The Leafs employ many hockey players. Here are the things that they are.
Nazem Kadri
Naz is The Clash. He's a full-on punk while also being much more talented than that label gives him credit for.
Leo Komarov
Leo Komarov is your cool uncle who has somehow won at having a midlife crisis. You know who looks good with a handlebar? Leo and Wendel Clark. That's it.
Auston Matthews
Matthews is Sidney Crosby. See? Now it's out there in the open and we can all relax. It's fine.
Connor Brown
Connor Brown is Ron Weasley. Underestimate him at your peril, Slytherins.
Joffrey Lupul
Joffrey Lupul is the title character from Samuel Beckett's Waiting for Godot.
VLADIMIR: We're going to the playoffs.
ESTRAGON: We can't.
VLADIMIR: Why not?
ESTRAGON: We're waiting for Joffrey Lupul.
[Boy enters]
BOY: Sirs, Mr. Lupul greatly desired to come off injured reserve today, but he exploded all of his bones making a sandwich. But he will be here tomorrow.
[Exit Boy]
ESTRAGON: Let's go to the playoffs.
VLADIMIR: We're going.
[They do not move.]
William Nylander
Nylander is Pikachu. He's adorable and electric with yellow hair and we're all impatient to see his fully-evolved form.
Tyler Bozak
Tyler Bozak is Ringo Starr. He's fine at what he does, though he's clearly never been the driving creative force in his ensemble.
REPORTER: Is Tyler Bozak the best 3C in the NHL?

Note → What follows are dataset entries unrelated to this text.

(* ===== verification/FileSpec.v ===== *)
(** * FileSpec: what the descriptor table promises, and its invariant.

    The contract of the descriptor table is a finite map from descriptors to the
    open file description and the close-on-exec flag ([desc_map]).  The invariant
    [inv] says that the arrays and bit maps have matching sizes and that every
    reference count is the number of references: one per descriptor, one for the
    working directory, and those held by callers ([held]). *)

From S2P Require Import Prelude Bits Abi Cred FileTable.

(** ** The abstract table *)

Definition desc_entry (c : ioctx) (i : Z) : option (Z * bool) :=
  if bit_at (open_fds c) i
  then p ← aget (file_desc c) i; Some (p, bit_at (cloexec_fds c) i)
  else None.

Definition desc_map (c : ioctx) : gmap Z (Z * bool) :=
  omap (M := gmap Z) id (map_seqZ 0 (desc_entry c <$> seqZ 0 (file_desc_entries c))).

Lemma lookup_desc_map c i :
  desc_map c !! i = if decide (0 <= i < file_desc_entries c) then desc_entry c i else None.
Proof.
  unfold desc_map. rewrite lookup_omap.
  destruct (map_seqZ 0 _ !! i) as [o|] eqn:E; simpl.
  - apply lookup_map_seqZ_Some in E as [H0 E].
    rewrite list_lookup_fmap_Some in E. destruct E as (j & Hj & E).
    apply lookup_seqZ in E as [-> E]. subst o.
    rewrite decide_True by lia. f_equal. lia.
  - case_decide as Hd; [|done]. exfalso.
    apply lookup_map_seqZ_None in E as [|E]; [lia|].
    rewrite length_fmap, length_seqZ in E. lia.
Qed.

(** The number of descriptors that refer to a file. *)
Definition refs (m : gmap Z (Z * bool)) (p : Z) : Z :=
  Z.of_nat (size (filter (λ kv : Z * (Z * bool), kv.2.1 = p) m)).

Lemma refs_nonneg m p : 0 <= refs m p.
Proof. unfold refs. lia. Qed.

Lemma refs_insert m i p b q :
  m !! i = None → refs (<[i := (p, b)]> m) q = (if decide (p = q) then 1 else 0) + refs m q.
Proof.
  intros Hi. unfold refs. case_decide as Hd.
  - rewrite map_filter_insert_True by done.
    rewrite map_size_insert_None; [lia|]. rewrite map_lookup_filter_None. by left.
  - rewrite map_filter_insert_False by done. rewrite delete_id by done. lia.
Qed.

Lemma refs_delete m i p b q :
  m !! i = Some (p, b) → refs (delete i m) q = refs m q - (if decide (p = q) then 1 else 0).
Proof.
  intros Hi. rewrite <- (insert_delete_id m i (p, b) Hi) at 2.
  rewrite refs_insert by apply lookup_delete_eq. lia.
Qed.

Lemma refs_pos m i p b : m !! i = Some (p, b) → 1 <= refs m p.
Proof.
  intros Hi. rewrite <- (insert_delete_id m i (p, b) Hi).
  rewrite refs_insert by apply lookup_delete_eq. rewrite decide_True by done.
  pose proof (refs_nonneg (delete i m) p). lia.
Qed.

Lemma refs_empty p : refs ∅ p = 0.
Proof. unfold refs. by rewrite map_filter_empty, map_size_empty. Qed.

Lemma refs_singleton i p b q : refs {[i := (p, b)]} q = if decide (p = q) then 1 else 0.
Proof. rewrite <- insert_empty, refs_insert, refs_empty by done. lia. Qed.

Lemma refs_flag m i p b b' q :
  m !! i = Some (p, b) → refs (<[i := (p, b')]> m) q = refs m q.
Proof.
  intros Hi. rewrite <- (insert_delete_eq m).
  rewrite refs_insert by apply lookup_delete_eq.
  rewrite (refs_delete _ _ _ _ _ Hi). lia.
Qed.

Lemma refs_size m p : refs m p <= Z.of_nat (size m).
Proof. unfold refs. apply inj_le. apply map_subseteq_size, map_filter_subseteq. Qed.

(** ** Reference counts *)

Definition bump (own : Z → Z) (p k : Z) : Z → Z := λ q, if decide (p = q) then own q + k else own q.

Definition counts_ok (own : Z → Z) (fs : gmap Z file) : Prop :=
  fs !! 0 = None ∧
  ∀ p, match fs !! p with
       | Some f => f_refcount f = own p ∧ 0 < own p < 2 ^ 64
       | None => own p = 0
       end.

Lemma counts_ok_ext own own' fs :
  (∀ p, own p = own' p) → counts_ok own fs → counts_ok own' fs.
Proof.
  intros Heq [H0 H]. split; [done|]. intros p. specialize (H p). by rewrite <- Heq.
Qed.

Lemma counts_ok_live own fs p :
  counts_ok own fs → own p ≠ 0 → p ≠ 0 ∧ ∃ f, fs !! p = Some f ∧ f_refcount f = own p ∧ 0 < own p < 2 ^ 64.
Proof.
  intros [H0 H] Hp. pose proof (H p) as Hp'. destruct (fs !! p) as [f|] eqn:E; [|done].
  split; [congruence|]. by exists f.
Qed.

Lemma counts_ok_get own fs p f :
  counts_ok own fs → fs !! p = Some f → own p + 1 < 2 ^ 64 →
  counts_ok (bump own p 1) (<[p := with_ref f (u64 (f_refcount f + 1))]> fs).
Proof.
  intros [H0 H] Hp Hb. pose proof (H p) as Hc. rewrite Hp in Hc. destruct Hc as [Hc1 Hc2].
  split.
  - rewrite lookup_insert_ne; [done|]. congruence.
  - intros q. unfold bump. rewrite lookup_insert. case_decide as Hd.
    + subst q. simpl. rewrite Hc1, u64_small by lia. lia.
    + apply H.
Qed.

Lemma counts_ok_update own fs p f f' :
  counts_ok own fs → fs !! p = Some f → f_refcount f' = f_refcount f →
  counts_ok own (<[p := f']> fs).
Proof.
  intros [H0 H] Hp Hr. split.
  - rewrite lookup_insert_ne; [done|]. congruence.
  - intros q. rewrite lookup_insert. case_decide as Hd; [|apply H].
    subst q. specialize (H p). rewrite Hp in H. by rewrite Hr.
Qed.

(** ** The invariant *)

Record table_ok (c : ioctx) : Prop := {
  t_entries : 0 <= file_desc_entries c <= INT_MAX;
  t_desc : Z.of_nat (length (file_desc c)) = file_desc_entries c;
  t_open : 64 * Z.of_nat (length (open_fds c)) = file_desc_entries c;
  t_cloexec : 64 * Z.of_nat (length (cloexec_fds c)) = file_desc_entries c;
  t_open_words : words_ok (open_fds c);
  t_cloexec_words : words_ok (cloexec_fds c);
}.

(** A fresh block of memory holds 64-bit words. *)
Definition heap_ok (s : kstate) : Prop :=
  ∀ k junk n, heap s k = Some junk → is_u64 (junk n).

(** The references to [p] when the descriptors are [m] and the working directory [w]. *)
Definition uses (held : Z → Z) (m : gmap Z (Z * bool)) (w p : Z) : Z :=
  refs m p + (if decide (w = p ∧ p ≠ 0) then 1 else 0) + held p.

Definition owned (held : Z → Z) (c : ioctx) (p : Z) : Z := uses held (desc_map c) (cwd c) p.

Record inv (held : Z → Z) (s : kstate) : Prop := {
  inv_table : table_ok (ctx s);
  inv_heap : heap_ok s;
  inv_nofile : 0 <= nofile_cur s < 2 ^ 64;
  inv_held : ∀ p, 0 <= held p < 2 ^ 32;
  inv_counts : counts_ok (owned held (ctx s)) (files s);
  inv_inodes : ∀ p f, files s !! p = Some f → is_Some (inodes s !! f_ino f);
}.

Definition unlocked (s : kstate) : Prop := fdlock (ctx s) = false.

Lemma size_desc_map c : table_ok c → Z.of_nat (size (desc_map c)) <= file_desc_entries c.
Proof.
  intros [Hn _ _ _ _ _].
  pose proof (size_range (dom (desc_map c)) 0 (file_desc_entries c)) as Hs. rewrite size_dom, Z.sub_0_r in Hs.
  etrans; [apply Hs|lia]. intros i. rewrite elem_of_dom, lookup_desc_map. case_decide; [lia|]. by intros [? ?].
Qed.

Lemma owned_bound held s p : inv held s → 0 <= owned held (ctx s) p < 2 ^ 34.
Proof.
  intros [Ht _ _ Hh _ _]. unfold owned, uses. pose proof (refs_nonneg (desc_map (ctx s)) p).
  pose proof (refs_size (desc_map (ctx s)) p). pose proof (size_desc_map _ Ht).
  destruct Ht as [Hn _ _ _ _ _]. unfold INT_MAX in Hn. specialize (Hh p).
  case_decide; lia.
Qed.

(** ** The view of the state the contract is about

    The descriptors, the open file descriptions without their reference counts,
    the working directory and the mask. *)

Record view : Type := MkView {
  v_fds : gmap Z (Z * bool); v_files : gmap Z file; v_cwd : Z; v_umask : Z
}.

Definition no_ref (f : file) : file := with_ref f 0.
Definition view_of (s : kstate) : view :=
  MkView (desc_map (ctx s)) (no_ref <$> files s) (cwd (ctx s)) (umask (ctx s)).

Definition v_set_fds (v : view) (m : gmap Z (Z * bool)) : view :=
  MkView m (v_files v) (v_cwd v) (v_umask v).
Definition v_set_cwd (v : view) (p : Z) : view := MkView (v_fds v) (v_files v) p (v_umask v).
Definition v_set_umask (v : view) (m : Z) : view := MkView (v_fds v) (v_files v) (v_cwd v) m.
Definition v_set_file (v : view) (p : Z) (f : file) : view :=
  MkView (v_fds v) (<[p := f]> (v_files v)) (v_cwd v) (v_umask v).

(** The files nothing refers to any more are gone. *)
Definition sweep (own : Z → Z) (fs : gmap Z file) : gmap Z file :=
  filter (λ kv : Z * file, own kv.1 ≠ 0) fs.
Definition collect (held : Z → Z) (v : view) : view :=
  MkView (v_fds v) (sweep (uses held (v_fds v) (v_cwd v)) (v_files v)) (v_cwd v) (v_umask v).

(** [r] is the least descriptor not below [base] that is free in [m]. *)
Definition lowest_free (m : gmap Z (Z * bool)) (base r : Z) : Prop :=
  base <= r ∧ m !! r = None ∧ ∀ k, base <= k < r → is_Some (m !! k).

(** ** The contract of the system calls *)

Record fd_env : Type := MkEnv { e_lim : Z; e_ino : gmap Z inode; e_creds : creds }.
Definition env_of (s : kstate) : fd_env := MkEnv (nofile_cur s) (inodes s) (cred s).

Inductive fdop : Type :=
  | OpClose (fd : Z)
  | OpDup (fd : Z)
  | OpDup2 (oldfd newfd : Z)
  | OpDup3 (oldfd newfd flags : Z)
  | OpFcntl (fd cmd arg : Z)
  | OpLseek (fd offset whence : Z)
  | OpUmask (mask : Z)
  | OpFchdir (fd : Z)
  | OpExec.

Definition run_op (op : fdop) : KM Z :=
  match op with
  | OpClose fd => sys_close fd
  | OpDup fd => sys_dup fd
  | OpDup2 oldfd newfd => sys_dup2 oldfd newfd
  | OpDup3 oldfd newfd flags => sys_dup3 oldfd newfd flags
  | OpFcntl fd cmd arg => sys_fcntl fd cmd arg
  | OpLseek fd offset whence => sys_lseek fd offset whence
  | OpUmask mask => sys_umask mask
  | OpFchdir fd => sys_fchdir fd
  | OpExec => _ ← file_do_cloexec; mret 0
  end.

(** A new descriptor for [p]: the lowest free one, or an error and no change. *)
Definition dup_spec (lim base : Z) (cloexec : bool) (p : Z) (v : view) (r : Z) (v' : view) : Prop :=
  (0 <= r <= lim ∧ lowest_free (v_fds v) base r ∧
   v' = v_set_fds v (<[r := (p, cloexec)]> (v_fds v))) ∨
  (v' = v ∧ ((r = - EBADF ∧ (base < 0 ∨ base = INT_MAX ∨ lim <= base)) ∨
             (r = - EMFILE ∧ ∃ fd, lowest_free (v_fds v) base fd ∧ lim < fd) ∨
             r = - ENOMEM)).

(** [newfd] is made to refer to [p], whatever it was before. *)
Definition redirect_spec (held : Z → Z) (newfd : Z) (cloexec : bool) (p : Z)
    (v : view) (r : Z) (v' : view) : Prop :=
  (r = newfd ∧ v' = collect held (v_set_fds v (<[newfd := (p, cloexec)]> (v_fds v)))) ∨
  (v' = v ∧ (r = - EBADF ∨ r = - ENOMEM)).

Definition lseek_spec (E : fd_env) (p offset whence : Z) (v : view) (r : Z) (v' : view) : Prop :=
  ∃ f i, v_files v !! p = Some f ∧ e_ino E !! f_ino f = Some i ∧
    if (i_type i =? VFS_TYPE_FIFO) || has (i_flags i) INODE_FLAG_NO_SEEK
    then r = - ESPIPE ∧ v' = v
    else
      if (whence =? SEEK_CUR) || (whence =? SEEK_SET) || (whence =? SEEK_END) then
        r = (if whence =? SEEK_CUR then i64 (f_seek f + offset)
             else if whence =? SEEK_SET then offset else i64 (i_size i + offset)) ∧
        v' = v_set_file v p (with_seek f r)
      else r = - EINVAL ∧ v' = v.

Definition setfl_spec (E : fd_env) (p arg : Z) (v : view) (r : Z) (v' : view) : Prop :=
  ∃ f i, v_files v !! p = Some f ∧ e_ino E !! f_ino f = Some i ∧
    if has (Z.land arg SETFL_MASK) O_NOATIME && negb (may_noatime i (e_creds E))
    then r = - EPERM ∧ v' = v
    else r = 0 ∧ v' = v_set_file v p
           (with_flags f (u32 (Z.lor (Z.land arg SETFL_MASK) (Z.land (f_flags f) (Z.lnot SETFL_MASK))))).

Definition fcntl_spec (E : fd_env) (fd cmd arg p : Z) (b : bool) (v : view) (r : Z) (v' : view) : Prop :=
  if (cmd =? F_DUPFD) || (cmd =? F_DUPFD_CLOEXEC)
  then dup_spec (e_lim E) (i32 arg) (cmd =? F_DUPFD_CLOEXEC) p v r v'
  else if cmd =? F_GETFD then r = (if b then FD_CLOEXEC else 0) ∧ v' = v
  else if cmd =? F_SETFD
  then r = 0 ∧ v' = v_set_fds v (<[fd := (p, has arg FD_CLOEXEC)]> (v_fds v))
  else if cmd =? F_GETFL
  then ∃ f, v_files v !! p = Some f ∧
         r = i32 (Z.lor (f_flags f) (if b then O_CLOEXEC else 0)) ∧ v' = v
  else if cmd =? F_SETFL then setfl_spec E p arg v r v'
  else r = - EINVAL ∧ v' = v.

Definition fchdir_spec (held : Z → Z) (E : fd_env) (p : Z) (v : view) (r : Z) (v' : view) : Prop :=
  ∃ f i, v_files v !! p = Some f ∧ e_ino E !! f_ino f = Some i ∧
    if S_ISDIR (i_mode i) then r = 0 ∧ v' = collect held (v_set_cwd v p)
    else r = - ENOTDIR ∧ v' = v.

(** What a call with descriptor [fd] does when [fd] is open, and the error when not. *)
Definition on_fd (v : view) (fd : Z) (k : Z → bool → Z → view → Prop) (r : Z) (v' : view) : Prop :=
  match v_fds v !! fd with
  | Some (p, b) => k p b r v'
  | None => r = - EBADF ∧ v' = v
  end.

Definition fcntl_known (cmd : Z) : bool :=
  existsb (Z.eqb cmd) [F_DUPFD; F_DUPFD_CLOEXEC; F_GETFD; F_SETFD; F_GETFL; F_SETFL].

Definition spec_op (held : Z → Z) (E : fd_env) (op : fdop) (v : view) (r : Z) (v' : view) : Prop :=
  match op with
  | OpClose fd =>
      on_fd v fd (λ _ _ r v', r = 0 ∧
        v' = collect held (v_set_fds v (delete fd (v_fds v)))) r v'
  | OpDup fd => on_fd v fd (λ p _, dup_spec (e_lim E) 0 false p v) r v'
  | OpDup2 oldfd newfd =>
      if (newfd <? 0) || (oldfd <? 0) then r = - EBADF ∧ v' = v
      else on_fd v oldfd (λ p _, redirect_spec held newfd false p v) r v'
  | OpDup3 oldfd newfd flags =>
      if (newfd <? 0) || (oldfd <? 0) || truthy (Z.land flags (Z.lnot O_CLOEXEC))
      then r = - EINVAL ∧ v' = v
      else on_fd v oldfd (λ p _, redirect_spec held newfd (has flags O_CLOEXEC) p v) r v'
  | OpFcntl fd cmd arg =>
      if fcntl_known cmd then on_fd v fd (λ p b, fcntl_spec E fd cmd arg p b v) r v'
      else r = - EINVAL ∧ v' = v
  | OpLseek fd offset whence => on_fd v fd (λ p _, lseek_spec E p offset whence v) r v'
  | OpUmask mask => r = v_umask v ∧ v' = v_set_umask v (Z.land mask 0x1ff)
  | OpFchdir fd => on_fd v fd (λ p _, fchdir_spec held E p v) r v'
  | OpExec =>
      r = 0 ∧ v' = collect held (v_set_fds v (filter (λ kv : Z * (Z * bool), kv.2.2 = false) (v_fds v)))
  end.

(** The calls the contract covers: descriptor arguments have type [int], [dup2] and
    [dup3] have two different descriptors and do not name the first one past the
    table, and [fchdir] has a working directory to leave. *)
Definition op_ok (s : kstate) (op : fdop) : Prop :=
  match op with
  | OpClose fd | OpDup fd | OpFcntl fd _ _ | OpLseek fd _ _ => is_int fd
  | OpDup2 oldfd newfd | OpDup3 oldfd newfd _ =>
      is_int oldfd ∧ is_int newfd ∧ oldfd ≠ newfd ∧ newfd ≠ file_desc_entries (ctx s)
  | OpUmask _ | OpExec => True
  | OpFchdir fd => is_int fd ∧ cwd (ctx s) ≠ 0
  end.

JOHN LENNON: He's not even the best 3C on the Leafs!
Mitch Marner
Mitch Marner is the subject of Samuel Coleridge's famed Gothic poem, The Rime of the Ancient Marner. The poem describes a curse on hockey writers, who are condemned to discuss whether Marner is big enough until the end of their days.
Zach Hyman
Vaginas!
Jonathan Bernier
Jonathan Bernier was a South African anti-apartheid revolutionary, politician, and philanthropist, who served as President of South Africa from 1994 to 1999.
Stephane Robidas
Stephane Robidas is still on the roster! Did you guys know that? Holy shit!
Garret Sparks
Garret Sparks is 2-chlorobenzalmalononitrile, otherwise known as tear gas. For good or bad, someone's going to be crying.
Peter Holland
Peter Holland is Johnny Bravo. Bravo's efforts with women are comparably successful to Holland's efforts to get more ice time.
Nikita Soshnikov
Nikita Soshnikov is like a Russian, grown-up version of Calvin from Calvin and Hobbes. Look, here's Calvin:
And here's Nikita:
I fully expect Nikita to use a carboard box to teleport into the o-zone next season.
Jake Gardiner
Jake Gardiner is an elegant cherry blossom tree, whose light and drifting bloom emphasizes the beautiful ephemerality of human endeavour as well as his own whispering stride. Also, cherry blossom trees have consistently great Corsi.
Morgan Rielly
Rielly is an owl.
Nikita Zaitsev
Nikita Zaitsev is whatever you want him to be. He isn't here yet. The only person who's actually seen him play is Katya. He could be Bobby Orr for all we know.
Connor Carrick
Connor Carrick is Sam Carrick, and vice versa.
Martin Marincin
Martin Marincin is an inkblot. What you see is more about you than him.
Evan Brooks Laich
Evan Brooks Laich is the middle three words of a drunk Scotsman describing the appearance of something British. The first word is "it" and the last word is "crrrrrap."
Colin Greening
Colin Greening sounds like a euphemism for an enema. Think about it. You can't forget it now.
Nathan Horton
Horton is the Messiah. By his suffering are we freed from ancient sin.
James Van Riemsdyk
JVR is a giant and that is absolutely only intended in one sense.
Bonus: Phil Kessel
Phil is American Civil War General and Reconstruction-era President Ulysses S. Grant. He's an unstoppable offensive force known for disengaging from defenders and advancing rapidly up the flanks. He's been unfairly maligned by malicious and biased writers. Also:
Phil Kessel is going to become President of the United States.